Preparing your child for surgery and hospitalization

Parenting a child who needs surgery can be confusing and downright scary. Whether it is a planned surgery or an emergency, both you and your child are likely feeling a bit anxious. Here are a few tips to make the day easier for everyone.

  • Educate yourself. Be sure you understand what your child’s problem is and what is going to happen during the surgery. Before the big day, talk to the doctors and nurses to get as much information as you can about the procedure itself, the length of time in the operating room, and what the recovery will be like. Find out at what point you will leave your child into the capable hands of the medical team—can you accompany him into the operating room, or will he leave you in the pre-op area? The more you understand, the better you will be able to answer your child’s questions.
  • Take a tour. If your child is scheduled for elective surgery, call the hospital to see if they offer tours of the surgery department for you and your child. Many hospitals offer a tour of the facilities so you and your child can familiarize yourselves with the setting before the big day.
  • Bring a familiar object. Don’t forget your child’s favorite stuffed animal, blanket, or pacifier on the day of the surgery. A familiar object can help your child feel secure on a day when he faces many unknowns.

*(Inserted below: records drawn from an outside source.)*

Lemma good_state d o s d' : good lo lp d -> set_objective_state d o s = Ok d' -> good lo lp d'.
Proof.
  intros G E. pose proof G as [G1 G2 G3]. unfold set_objective_state in E.
  destruct (objectives d !! o) as [ob|] eqn:Eo; [|by injection E as <-].
  apply raise_if_ok in E as [Hc [= <-]]. apply good_objectives; [done| |by rewrite Eo|]; cbn.
  - intros ob0. rewrite Eo. by intros [= ->].
  - intros -> p Ep. rewrite String.eqb_refl in Hc. cbn [andb] in Hc.
    destruct (String.eqb_spec (ob_state ob) "done") as [Es|_]; [by eapply G3|].
    cbn [negb andb] in Hc. apply negb_false_iff in Hc.
    destruct (G1 _ _ Ep) as (ob0 & E0 & Et). rewrite Eo in E0. injection E0 as <-.
    destruct (completion_allowed_spec _ _ _ _ Ep (eq_sym Et) Hc) as [(i & l & Hl & _ & Ho) Hall].
    split; [by exists i, l|]. intros i' l' Hl' Ho' _.
    destruct (G2 _ _ Hl') as (p' & Ep' & Ht' & _). rewrite Ho', Ep in Ep'. injection Ep' as <-.
    apply String.eqb_eq, (Hall i' l'); congruence.
Qed.

(** *** Enrolment *)

Lemma insert_policy_spec d o p d' :
  insert_policy d o p = Ok d' ->
  d' = d \/ policies d !! o = None /\
    d' = Db (objectives d) (<[o := p]> (policies d)) (obligations d) (attestations d) (manifests d).
Proof.
  unfold insert_policy. intros [_ E]%require_ok. destruct (policies d !! o) eqn:Eo.
  - left. by injection E.
  - right. apply require_ok in E as [_ [= <-]]. done.
Qed.

Lemma insert_obligation_spec d i l d' :
  insert_obligation d i l = Ok d' ->
  d' = d \/ obligations d !! i = None /\
    d' = Db (objectives d) (policies d) (<[i := l]> (obligations d)) (attestations d) (manifests d).
Proof.
  unfold insert_obligation. intros [_ E]%require_ok.
  destruct (obligations d !! i) eqn:Ei; [left; by injection E|].
  destruct (find_kind _ _ _ _); [left; by injection E|].
  right. apply require_ok in E as [_ [= <-]]. done.
Qed.

Lemma good_insert_obligation d i l ob p :
  good lo lp d -> obligations d !! i = None -> ol_state l = "open" ->
  objectives d !! ol_objective l = Some ob -> (ob_state ob = "done" -> i ∈ lo) ->
  policies d !! ol_objective l = Some p -> po_tenant p = ol_tenant l ->
  good lo lp (Db (objectives d) (policies d) (<[i := l]> (obligations d)) (attestations d) (manifests d)).
Proof.
  intros [G1 G2 G3] Hi Hs Eo Nd Ep Et. split; cbn; [exact G1|..].
  - intros i' l' E. destruct (decide (i' = i)) as [->|Ne].
    + rewrite lookup_insert_eq in E. injection E as <-. exists p. auto.
    + rewrite lookup_insert_ne in E by done. exact (G2 _ _ E).
  - intros o' ob' p' E' Hd Ep'. destruct (G3 _ _ _ E' Hd Ep') as [Hex Hall].
    split.
    + intros N. destruct (Hex N) as (i0 & l0 & H0' & Ho). exists i0, l0. rewrite lookup_insert_ne by congruence. done.
    + intros i' l' E Ho' N. destruct (decide (i' = i)) as [->|Ne].
      * rewrite lookup_insert_eq in E. injection E as <-. destruct N. apply Nd. congruence.
      * rewrite lookup_insert_ne in E by done. eauto.
Qed.

Lemma enroll_one_spec t o d kf d' :
  enroll_one t o d kf = Ok d' ->
  d' = d \/ exists i, obligations d !! i = None /\
    d' = Db (objectives d) (policies d) (<[i := Obligation t o kf.1 kf.2 "open"]> (obligations d))
            (attestations d) (manifests d).
Proof.
  destruct kf as [k f]. unfold enroll_one. intros [_ E]%raise_if_ok.
  apply rbind_ok in E as (d1 & E1 & E). assert (d' = d1) as ->.
  { destruct (find_kind _ _ _ _) as [[? ?]|]; [|done]. by apply require_ok in E as [_ [= <-]]. }
  apply insert_obligation_spec in E1 as [->|[Hi ->]]; [by left|right]. eauto.
Qed.

Lemma enroll_all_keeps t o ks d d' : enroll_all t o d ks = Ok d' ->
  objectives d' = objectives d /\ policies d' = policies d /\ dom (obligations d) ⊆ dom (obligations d').
Proof.
  revert d. induction ks as [|kf ks IH]; cbn; intros d E; [by injection E as <-|].
  apply rbind_ok in E as (d1 & E1 & (E2 & E3 & E4)%IH).
  apply enroll_one_spec in E1 as [->|(i & Hi & ->)]; [done|]. cbn in *. set_solver.
Qed.

Lemma good_enroll_all t o ks d d' ob p :
  good lo lp d -> objectives d !! o = Some ob ->
  (ob_state ob = "done" -> dom (obligations d') ∖ dom (obligations d) ⊆ lo) ->
  policies d !! o = Some p -> po_tenant p = t -> enroll_all t o d ks = Ok d' -> good lo lp d'.
Proof.
  intros G Eo Nd Ep Et. revert d G Eo Nd Ep. induction ks as [|kf ks IH]; cbn; intros d G Eo Nd Ep E.
  - by injection E as <-.
  - apply rbind_ok in E as (d1 & E1 & E). pose proof (enroll_all_keeps _ _ _ _ _ E) as (_ & _ & S).
    apply enroll_one_spec in E1 as [->|(i & Hi & ->)]; [by eapply IH|]. apply not_elem_of_dom in Hi as Hi'.
    cbn in S. eapply IH; [| | | |exact E]; [|done| |done].
    + eapply good_insert_obligation; [done..| |done|done]. intros Hd%Nd. set_solver.
    + intros Hd%Nd. cbn. set_solver.
Qed.

Lemma good_insert_policy d o p ob :
  good lo lp d -> policies d !! o = None -> objectives d !! o = Some ob -> ob_tenant ob = po_tenant p ->
  (ob_state ob = "done" -> o ∈ lp) ->
  (forall i l, obligations d !! i = Some l -> ol_objective l <> o) ->
  good lo lp (Db (objectives d) (<[o := p]> (policies d)) (obligations d) (attestations d) (manifests d)).
Proof.
  intros [G1 G2 G3] Hn Eo Et Nd No. split; cbn.
  - intros o' p' E. destruct (decide (o' = o)) as [->|Ne].
    + rewrite lookup_insert_eq in E. injection E as <-. eauto.
    + rewrite lookup_insert_ne in E by done. eauto.
  - intros i l E. destruct (G2 _ _ E) as (p' & Ep' & Hx). exists p'.
    rewrite lookup_insert_ne by congruence. done.
  - intros o' ob' p' E' Hd Ep'. destruct (decide (o' = o)) as [->|Ne].
    + split; [intros []; apply Nd; congruence|]. intros i l El Ho. by destruct (No i l El).
    + rewrite lookup_insert_ne in Ep' by congruence. eauto.
Qed.
End late_sets.

(** The policy of an objective comes before its obligations. *)
Lemma no_obligation lo lp d o i l : good lo lp d -> policies d !! o = None -> obligations d !! i = Some l -> ol_objective l <> o.
Proof. intros G Hn E Ho. destruct (g_obligation _ _ _ G _ _ E) as (p & Ep & _). congruence. Qed.

(** An enrolment under way is of an objective of its tenant. *)
Definition begun (d : db) (e : enrolment) : Prop :=
  exists ob, objectives d !! e_objective e = Some ob /\ ob_tenant ob = e_tenant e.

Lemma select_begun d e : enroll_select d e = Ok tt -> begun d e /\ is_done d (e_objective e) = false.
Proof.
  unfold enroll_select, begun, is_done. intros [_ E]%raise_if_ok. destruct (objectives d !! e_objective e) as [ob|]; [|done].
  destruct (_ || _) eqn:Hg; [done|]. apply orb_false_iff in Hg as [Ht%negb_false_iff%String.eqb_eq Hs].
  split; [by exists ob|exact Hs].
Qed.

Lemma good_enroll lo lp d e d' :
  good lo lp d -> begun d e -> enroll_insert d e = Ok d' ->
  good (lo ∪ late d (e_objective e) (obligations d) (obligations d'))
       (lp ∪ late d (e_objective e) (policies d) (policies d')) d' /\ objectives d' = objectives d.
Proof.
  intros G (ob & Eo & Ht) E. unfold enroll_insert in E.
  apply rbind_ok in E as (d1 & E1 & E). apply require_ok in E as [Hp E].
  destruct (policies d1 !! e_objective e) as [p|] eqn:Ep; [|done].
  apply andb_true_iff in Hp as [Hp%String.eqb_eq _]. pose proof (enroll_all_keeps _ _ _ _ _ E) as (Ko & Kp & _).
  set (lo' := lo ∪ _). set (lp' := lp ∪ _).
  assert (good lo' lp' d) as G' by (apply (good_more lo lp); [done|apply union_subseteq_l..]).
  assert (late d (e_objective e) (obligations d) (obligations d') ⊆ lo') as So by apply union_subseteq_r.
  assert (late d (e_objective e) (policies d) (policies d') ⊆ lp') as Sp by apply union_subseteq_r.
  assert (ob_state ob = "done" -> is_done d (e_objective e) = true) as Hd.
  { unfold is_done. rewrite Eo. by intros ->. }
  unfold late in So, Sp.
  apply insert_policy_spec in E1 as [->|[Hn ->]]; cbn in *.
  - split; [|done]. eapply good_enroll_all; [exact G'|exact Eo| |exact Ep|done|exact E].
    intros X%Hd. by rewrite X in So.
  - split; [|done]. rewrite lookup_insert_eq in Ep. injection Ep as <-.
    eapply good_enroll_all; [| | | | |exact E]; [|exact Eo| |apply lookup_insert_eq|done].
    + eapply good_insert_policy; [done|done|exact Eo|done| |intros i l; by eapply no_obligation].
      intros X%Hd. rewrite X, Kp in Sp. apply Sp. apply elem_of_difference. split; [set_solver|]. by apply not_elem_of_dom.
    + intros X%Hd. by rewrite X in So.
Qed.

(** *** Satisfying an obligation *)

Lemma insert_attestation_spec d a d' :
  insert_attestation d a = Ok d' ->
  attestations d !! attestation_id a = None /\
  d' = Db (objectives d) (policies d) (obligations d)
          (<[attestation_id a := stored a]> (attestations d)) (manifests d).
Proof.
  unfold insert_attestation. intros [_ E]%require_ok. apply raise_if_ok in E as [Hu E].
  apply require_ok in E as [_ [= <-]]. split; [|done].
  apply orb_false_iff in Hu as [Hu%bool_decide_eq_false _]. by apply eq_None_not_Some.
Qed.

Lemma good_attestations lo lp d k a :
  good lo lp d -> attestations d !! k = None ->
  good lo lp (Db (objectives d) (policies d) (obligations d) (<[k := a]> (attestations d)) (manifests d)).
Proof.
  intros [G1 G2 G3] Hk. split; cbn; [done| |done].
  intros i l E. destruct (G2 _ _ E) as (p & Ep & Et & Hs). exists p. split_and!; [done..|].
  destruct Hs as [?|[? Ha]]; [by left|right]. split; [done|].
  eapply attests_mono; [exact Ha| |done..]. cbn. intros k' a' Hk'. rewrite lookup_insert_ne; congruence.
Qed.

Many parents find they are at a loss for words when it comes to explaining the surgery. They don’t know how much to say or what words to use. When talking to your child before the big day, here are a few tips to make things a little easier:

  • Remain calm. Remember, your child looks to you to set the tone for the day. If you appear scared, your child will surely pick up on your feelings and body language. Instead, appear confident on the outside when talking to your child, even if you are frightened.
  • Focus on the benefits of the surgery. Whether it be a ruptured appendix or a broken arm, your child will feel better after the broken body part is fixed. By telling your child that their body will be all better soon, you keep them focused on the positive.
  • Be honest. You may not have all the answers, and that is okay. Give simple but truthful answers to your child’s questions, and let the doctors and nurses tackle the questions you don’t know the answers to.
  • Ask for backup. Most children’s hospitals have a Child Life team, a trained group of workers skilled at relating to children with medical needs. They will often bring dolls and medical equipment to explain the surgery in simple terms and show the child exactly what is going to happen to them. They will also use age-appropriate words when describing the surgery. Children may not understand words such as “anesthesia” or “sedation,” but they Child Life staff can explain it in a way they understand.